July 2018 ยท 2 minute read

I am embarking on a new quest; building a simple, great looking, and fast third party Android app competing with the official NissanConnect EV app. It is used for the Nissan Leaf exclusively at the moment. I will be writing it using Dart and Flutter. The first part is to write a wrapper Dart library for the Carwings API. This API is what the official Nissan EV app is using. The Carwings API is essentially a collection PHP scripts that you call with your Nissan EV credentials. Some of these calls are asynchronous and require polling to receive the result when it is ready.

Through the Carwings API you can ask your vehicle for the latest data, see current battery and charging statuses, see the current climate control state, start or stop climate control remotely, remotely start charging, and retrieve the last known location of the vehicle.

For implementation details I have used a project written in Go, another Python project by Jason Horne, as reference and Josh Perry’s protocol reference as well;

Without these a lot more work would be needed.

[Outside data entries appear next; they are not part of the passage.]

(* ===== verification/TokenizeSpec.v ===== *)
(** * What the tokenizer does

    The lexical grammar of SQL as a relation, which [__get_token] implements;
    the keyword lookup; the tokens the parser is fed; and the agreement of
    [dbsql_complete_stmt], which has a lexer of its own, with the tokens of
    [__get_token]. *)
From S2P Require Import Prelude CText Hash HashSpec Errors Tokenize.

(** ** Keywords *)

(** The keyword a text is, whatever its case. *)
Definition keyword_of (text : list Z) : token :=
  match List.find (fun p => bool_decide (map lower (lit (fst p)) = map lower text)) sql_tokens_names with
  | Some p => snd p
  | None => TK_ID
  end.

Definition keyword_table : list keyword := fst init_keywords.

(** The entries on a chain. *)
Fixpoint chain_list (fuel : nat) (table : list keyword) (i : nat) : list keyword :=
  match fuel, i with
  | S fuel', S i' => match table !! i' with None => [] | Some p => p :: chain_list fuel' table (inext p) end
  | _, _ => []
  end.

Definition keyword_matches (z : list Z) (n : Z) (p : keyword) : bool :=
  (len p =? n) && (strncasecmp (name p) z (Z.to_nat n) =? 0).

Lemma keyword_chain_find fuel table i z n :
  keyword_chain fuel table i z n =
  match List.find (keyword_matches z n) (chain_list fuel table i) with Some p => token_type p | None => TK_ID end.
Proof.
  revert i. induction fuel as [|fuel IH]; intros [|i]; try reflexivity. cbn [keyword_chain chain_list].
  destruct (table !! i) as [p|]; [|reflexivity]. cbn [List.find].
  change ((len p =? n) && (strncasecmp (name p) z (Z.to_nat n) =? 0)) with (keyword_matches z n p).
  destruct (keyword_matches z n p); [reflexivity|apply IH].
Qed.

Definition keyword_hash (k : keyword) : nat := key_hash (name k) (len k).

#[local] Instance keyword_eq_dec : EqDecision keyword.
Proof. solve_decision. Defined.

(** The chains hold the keywords of their hash value, and the initialisation
    changed no name. *)
Lemma keyword_chains :
  Forall (fun h => chain_list (length keyword_table) keyword_table (nth h (snd init_keywords) 0%nat) =
    rev (List.filter (fun k => keyword_hash k =? h)%nat keyword_table)) (seq 0 101).
Proof. apply (bool_decide_unpack _). vm_compute. exact I. Qed.

Lemma keyword_table_names :
  map (fun k => (name k, token_type k, len k)) keyword_table =
  map (fun p => (lit (fst p), snd p, Z.of_nat (length (lit (fst p))))) sql_tokens_names.
Proof. apply (bool_decide_unpack _). vm_compute. exact I. Qed.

The first problem on this endeavour is the initial authentication to the Carwings API. The authentication consists of a username and a Blowfish encrypted pkcs5 padded password. Dart has no native support for Blowfish encryption. Therefore the initial key and password are sent to my own server and the Blowfish encrypted password is generated there. Using mcrypt for PHP. From a security standpoint this is obviously the wrong way. I haven’t found a better solution yet sadly. The final implementation does not do this anymore. The encryption is now done natively using the Blowfish implementation in the Android SDK and iOS SDK.

The Dart library I have written is called dartcarwings and it is mostly done. The next step is the app written using Flutter.

Here are some examples of using the dartcarwings library;

CarwingsSession session = new CarwingsSession(debug: true);

  session
    .login(
       username: "username",
       password: "password",
       blowfishEncryptCallback: (String key, String password) async {
         // No native support for Blowfish encryption with Dart
         // Use external service
       })
    .then((vehicle) {
        vehicle.requestBatteryStatus().then((battery) {
            print(battery.batteryPercentage);
            print(battery.cruisingRangeAcOffKm);
            print(battery.cruisingRangeAcOnKm);
    });
  });

Take a peek at the dartcarwings library source code at; https://gitlab.com/tobiaswkjeldsen/dartcarwings

Part 2 will be about implementing the Android app using Dart and Flutter.